▸ **Problem requirements**
Nothing outside the range below should be printed. Output exactly the lines from the line with "(** [INSERT INTO" to the line with "- intros row", both included.

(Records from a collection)
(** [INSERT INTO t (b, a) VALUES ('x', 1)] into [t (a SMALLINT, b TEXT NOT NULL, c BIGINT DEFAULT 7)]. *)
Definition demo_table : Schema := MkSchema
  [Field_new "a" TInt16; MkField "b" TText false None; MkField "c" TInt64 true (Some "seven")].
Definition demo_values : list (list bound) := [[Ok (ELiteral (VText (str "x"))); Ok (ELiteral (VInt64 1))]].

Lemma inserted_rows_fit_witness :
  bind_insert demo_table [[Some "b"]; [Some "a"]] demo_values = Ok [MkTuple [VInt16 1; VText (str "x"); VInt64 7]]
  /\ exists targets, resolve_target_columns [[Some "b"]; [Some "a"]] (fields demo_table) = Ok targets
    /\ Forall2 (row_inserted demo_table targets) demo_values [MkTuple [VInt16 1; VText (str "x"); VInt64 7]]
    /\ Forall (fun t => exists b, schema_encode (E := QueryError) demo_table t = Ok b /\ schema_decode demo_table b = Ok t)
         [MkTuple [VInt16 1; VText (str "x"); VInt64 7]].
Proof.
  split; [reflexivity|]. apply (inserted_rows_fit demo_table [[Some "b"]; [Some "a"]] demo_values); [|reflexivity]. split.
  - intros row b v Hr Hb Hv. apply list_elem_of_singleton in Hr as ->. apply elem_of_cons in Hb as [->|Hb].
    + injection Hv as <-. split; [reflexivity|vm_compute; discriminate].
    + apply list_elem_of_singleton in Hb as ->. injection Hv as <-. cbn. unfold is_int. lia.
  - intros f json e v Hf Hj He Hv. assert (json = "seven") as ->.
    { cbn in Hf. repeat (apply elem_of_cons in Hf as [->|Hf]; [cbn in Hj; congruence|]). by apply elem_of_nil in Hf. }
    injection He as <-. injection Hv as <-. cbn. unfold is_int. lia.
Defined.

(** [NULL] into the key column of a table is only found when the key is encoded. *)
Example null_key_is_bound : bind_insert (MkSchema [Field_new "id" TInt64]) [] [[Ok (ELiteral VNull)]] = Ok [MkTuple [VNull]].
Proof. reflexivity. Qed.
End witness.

--

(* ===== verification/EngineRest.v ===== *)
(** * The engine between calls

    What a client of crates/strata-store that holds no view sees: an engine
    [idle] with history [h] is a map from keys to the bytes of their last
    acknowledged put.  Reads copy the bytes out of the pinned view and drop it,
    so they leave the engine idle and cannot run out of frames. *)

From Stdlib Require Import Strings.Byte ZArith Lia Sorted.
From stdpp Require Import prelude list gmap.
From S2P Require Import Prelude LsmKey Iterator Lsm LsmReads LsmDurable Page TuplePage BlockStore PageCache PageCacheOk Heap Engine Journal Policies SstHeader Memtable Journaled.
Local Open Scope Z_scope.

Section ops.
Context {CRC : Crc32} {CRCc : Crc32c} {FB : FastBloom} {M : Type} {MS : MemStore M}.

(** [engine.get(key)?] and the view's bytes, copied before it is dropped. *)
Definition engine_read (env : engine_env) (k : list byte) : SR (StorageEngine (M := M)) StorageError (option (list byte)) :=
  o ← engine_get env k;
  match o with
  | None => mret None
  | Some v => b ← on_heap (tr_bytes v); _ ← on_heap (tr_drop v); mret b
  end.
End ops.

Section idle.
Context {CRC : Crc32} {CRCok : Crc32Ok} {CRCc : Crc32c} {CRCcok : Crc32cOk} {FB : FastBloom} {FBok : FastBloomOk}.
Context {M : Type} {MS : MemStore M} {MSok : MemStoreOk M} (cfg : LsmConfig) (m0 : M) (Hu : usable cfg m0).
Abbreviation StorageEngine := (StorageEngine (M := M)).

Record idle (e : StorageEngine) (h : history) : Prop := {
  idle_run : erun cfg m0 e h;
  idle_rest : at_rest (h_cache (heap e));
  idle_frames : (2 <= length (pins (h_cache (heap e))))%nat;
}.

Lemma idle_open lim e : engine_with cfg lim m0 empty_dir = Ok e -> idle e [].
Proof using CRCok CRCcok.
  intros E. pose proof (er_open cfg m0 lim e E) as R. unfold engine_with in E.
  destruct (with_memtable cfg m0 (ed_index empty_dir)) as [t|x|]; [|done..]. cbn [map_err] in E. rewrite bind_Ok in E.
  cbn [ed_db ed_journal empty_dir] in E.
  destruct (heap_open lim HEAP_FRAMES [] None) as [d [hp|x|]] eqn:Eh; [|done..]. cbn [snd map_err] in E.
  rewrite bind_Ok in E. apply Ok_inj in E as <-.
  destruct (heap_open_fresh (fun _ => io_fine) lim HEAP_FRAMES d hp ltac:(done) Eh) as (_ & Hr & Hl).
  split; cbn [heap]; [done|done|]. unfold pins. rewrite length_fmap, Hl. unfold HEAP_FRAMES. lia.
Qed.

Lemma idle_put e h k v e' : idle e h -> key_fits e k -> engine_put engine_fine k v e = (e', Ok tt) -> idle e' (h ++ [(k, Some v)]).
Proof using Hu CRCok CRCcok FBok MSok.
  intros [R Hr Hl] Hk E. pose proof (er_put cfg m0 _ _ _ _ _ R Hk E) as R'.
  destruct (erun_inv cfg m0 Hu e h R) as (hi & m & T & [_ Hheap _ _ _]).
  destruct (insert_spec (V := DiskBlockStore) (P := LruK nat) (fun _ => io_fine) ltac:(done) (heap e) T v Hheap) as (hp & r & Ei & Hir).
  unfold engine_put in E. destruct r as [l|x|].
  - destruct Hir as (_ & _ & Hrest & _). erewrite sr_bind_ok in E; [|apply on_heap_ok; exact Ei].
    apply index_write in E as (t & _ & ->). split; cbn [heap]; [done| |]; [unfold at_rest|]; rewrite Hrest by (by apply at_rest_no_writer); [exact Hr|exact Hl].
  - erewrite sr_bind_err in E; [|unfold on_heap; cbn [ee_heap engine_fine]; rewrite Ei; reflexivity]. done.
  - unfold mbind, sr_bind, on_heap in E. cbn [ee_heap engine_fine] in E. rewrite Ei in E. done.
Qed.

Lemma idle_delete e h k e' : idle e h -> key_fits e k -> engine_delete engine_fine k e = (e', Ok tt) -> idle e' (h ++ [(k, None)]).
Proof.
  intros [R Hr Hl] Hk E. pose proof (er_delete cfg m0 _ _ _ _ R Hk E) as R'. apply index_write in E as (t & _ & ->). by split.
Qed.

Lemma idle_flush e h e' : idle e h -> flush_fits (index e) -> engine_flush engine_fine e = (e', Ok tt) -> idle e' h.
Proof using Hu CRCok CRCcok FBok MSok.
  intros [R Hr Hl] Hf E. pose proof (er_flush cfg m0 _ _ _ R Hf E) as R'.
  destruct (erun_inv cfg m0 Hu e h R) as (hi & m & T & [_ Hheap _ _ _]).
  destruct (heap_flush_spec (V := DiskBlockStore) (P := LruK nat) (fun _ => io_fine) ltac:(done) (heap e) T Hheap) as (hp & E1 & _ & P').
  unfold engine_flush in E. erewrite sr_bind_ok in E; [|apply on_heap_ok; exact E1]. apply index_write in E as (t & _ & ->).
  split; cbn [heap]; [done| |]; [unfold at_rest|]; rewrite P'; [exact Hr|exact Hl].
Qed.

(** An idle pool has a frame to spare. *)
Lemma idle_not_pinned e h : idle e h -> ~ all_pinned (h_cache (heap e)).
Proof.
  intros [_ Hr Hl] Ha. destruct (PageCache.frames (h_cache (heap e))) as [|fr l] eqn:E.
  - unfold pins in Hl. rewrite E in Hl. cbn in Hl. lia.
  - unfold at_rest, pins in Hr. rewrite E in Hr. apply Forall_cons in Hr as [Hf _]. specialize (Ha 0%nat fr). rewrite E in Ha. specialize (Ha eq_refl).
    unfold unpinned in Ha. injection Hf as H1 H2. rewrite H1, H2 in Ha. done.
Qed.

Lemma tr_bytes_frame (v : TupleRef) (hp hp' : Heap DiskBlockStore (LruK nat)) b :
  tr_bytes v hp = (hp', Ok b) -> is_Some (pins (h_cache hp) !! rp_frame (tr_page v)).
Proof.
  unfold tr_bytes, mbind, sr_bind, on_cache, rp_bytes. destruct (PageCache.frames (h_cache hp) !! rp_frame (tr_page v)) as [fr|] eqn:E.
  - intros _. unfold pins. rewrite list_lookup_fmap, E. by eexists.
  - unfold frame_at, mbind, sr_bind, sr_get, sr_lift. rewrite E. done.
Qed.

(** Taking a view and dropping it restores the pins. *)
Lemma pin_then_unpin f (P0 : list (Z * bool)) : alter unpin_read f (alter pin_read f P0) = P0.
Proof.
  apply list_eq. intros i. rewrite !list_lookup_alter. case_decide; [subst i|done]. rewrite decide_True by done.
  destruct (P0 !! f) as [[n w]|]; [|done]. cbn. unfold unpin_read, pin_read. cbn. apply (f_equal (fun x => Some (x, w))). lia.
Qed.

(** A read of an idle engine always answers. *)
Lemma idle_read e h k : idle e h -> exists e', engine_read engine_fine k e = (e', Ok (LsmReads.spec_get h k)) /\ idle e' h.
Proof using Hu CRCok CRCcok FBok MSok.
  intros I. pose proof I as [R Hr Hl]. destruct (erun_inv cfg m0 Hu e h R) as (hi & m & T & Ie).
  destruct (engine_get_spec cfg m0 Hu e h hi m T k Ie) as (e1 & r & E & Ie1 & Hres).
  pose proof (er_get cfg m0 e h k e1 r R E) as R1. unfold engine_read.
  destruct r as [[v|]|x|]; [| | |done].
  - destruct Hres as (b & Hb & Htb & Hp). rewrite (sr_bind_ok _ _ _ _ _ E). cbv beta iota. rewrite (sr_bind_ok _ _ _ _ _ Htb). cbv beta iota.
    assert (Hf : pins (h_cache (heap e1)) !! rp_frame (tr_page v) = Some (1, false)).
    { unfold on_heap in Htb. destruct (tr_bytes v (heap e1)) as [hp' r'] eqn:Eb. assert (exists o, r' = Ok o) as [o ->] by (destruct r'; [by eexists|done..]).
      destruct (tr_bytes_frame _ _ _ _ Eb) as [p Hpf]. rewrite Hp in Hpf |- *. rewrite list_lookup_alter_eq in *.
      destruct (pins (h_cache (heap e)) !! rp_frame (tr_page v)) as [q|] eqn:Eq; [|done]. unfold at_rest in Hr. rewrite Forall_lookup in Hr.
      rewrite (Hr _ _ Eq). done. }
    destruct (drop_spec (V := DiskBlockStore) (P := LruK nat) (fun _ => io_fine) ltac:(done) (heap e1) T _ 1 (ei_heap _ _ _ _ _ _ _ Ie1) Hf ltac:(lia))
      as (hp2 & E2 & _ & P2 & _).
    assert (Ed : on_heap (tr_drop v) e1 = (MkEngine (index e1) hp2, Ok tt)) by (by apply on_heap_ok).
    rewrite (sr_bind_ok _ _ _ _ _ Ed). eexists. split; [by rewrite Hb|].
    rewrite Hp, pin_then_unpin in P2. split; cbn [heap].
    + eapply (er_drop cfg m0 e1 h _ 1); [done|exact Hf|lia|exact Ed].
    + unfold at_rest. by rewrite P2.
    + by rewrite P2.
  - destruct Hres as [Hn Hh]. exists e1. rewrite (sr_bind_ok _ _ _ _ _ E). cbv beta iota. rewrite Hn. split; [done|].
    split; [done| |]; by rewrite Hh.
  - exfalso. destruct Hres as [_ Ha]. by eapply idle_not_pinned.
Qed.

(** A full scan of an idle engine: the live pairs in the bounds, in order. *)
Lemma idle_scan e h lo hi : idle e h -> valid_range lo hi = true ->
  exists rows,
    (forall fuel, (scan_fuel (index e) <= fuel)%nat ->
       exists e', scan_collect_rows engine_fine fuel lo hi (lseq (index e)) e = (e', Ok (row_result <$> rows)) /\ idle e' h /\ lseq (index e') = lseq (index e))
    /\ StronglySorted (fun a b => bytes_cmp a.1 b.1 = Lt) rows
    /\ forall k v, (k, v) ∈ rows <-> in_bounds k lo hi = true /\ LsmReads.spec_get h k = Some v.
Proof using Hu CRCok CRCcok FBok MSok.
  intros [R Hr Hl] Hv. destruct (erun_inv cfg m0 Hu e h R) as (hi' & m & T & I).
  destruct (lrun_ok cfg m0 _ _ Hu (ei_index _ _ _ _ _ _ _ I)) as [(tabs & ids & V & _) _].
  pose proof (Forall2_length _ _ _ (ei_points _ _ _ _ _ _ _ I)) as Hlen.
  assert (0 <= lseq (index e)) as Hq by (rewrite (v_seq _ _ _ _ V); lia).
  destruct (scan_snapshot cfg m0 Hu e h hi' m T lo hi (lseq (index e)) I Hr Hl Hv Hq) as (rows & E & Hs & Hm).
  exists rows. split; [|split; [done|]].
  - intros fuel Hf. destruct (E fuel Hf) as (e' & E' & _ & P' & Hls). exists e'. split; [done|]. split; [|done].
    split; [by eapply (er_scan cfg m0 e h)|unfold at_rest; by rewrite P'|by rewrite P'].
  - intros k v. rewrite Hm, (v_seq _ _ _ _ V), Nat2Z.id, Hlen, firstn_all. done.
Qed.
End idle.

▸ **Solution**
(** [INSERT INTO t (b, a) VALUES ('x', 1)] into [t (a SMALLINT, b TEXT NOT NULL, c BIGINT DEFAULT 7)]. *)
Definition demo_table : Schema := MkSchema
  [Field_new "a" TInt16; MkField "b" TText false None; MkField "c" TInt64 true (Some "seven")].
Definition demo_values : list (list bound) := [[Ok (ELiteral (VText (str "x"))); Ok (ELiteral (VInt64 1))]].

Lemma inserted_rows_fit_witness :
  bind_insert demo_table [[Some "b"]; [Some "a"]] demo_values = Ok [MkTuple [VInt16 1; VText (str "x"); VInt64 7]]
  /\ exists targets, resolve_target_columns [[Some "b"]; [Some "a"]] (fields demo_table) = Ok targets
    /\ Forall2 (row_inserted demo_table targets) demo_values [MkTuple [VInt16 1; VText (str "x"); VInt64 7]]
    /\ Forall (fun t => exists b, schema_encode (E := QueryError) demo_table t = Ok b /\ schema_decode demo_table b = Ok t)
         [MkTuple [VInt16 1; VText (str "x"); VInt64 7]].
Proof.
  split; [reflexivity|]. apply (inserted_rows_fit demo_table [[Some "b"]; [Some "a"]] demo_values); [|reflexivity]. split.
  - intros row b v Hr Hb Hv. apply list_elem_of_singleton in Hr as ->. apply elem_of_cons in Hb as [->|Hb].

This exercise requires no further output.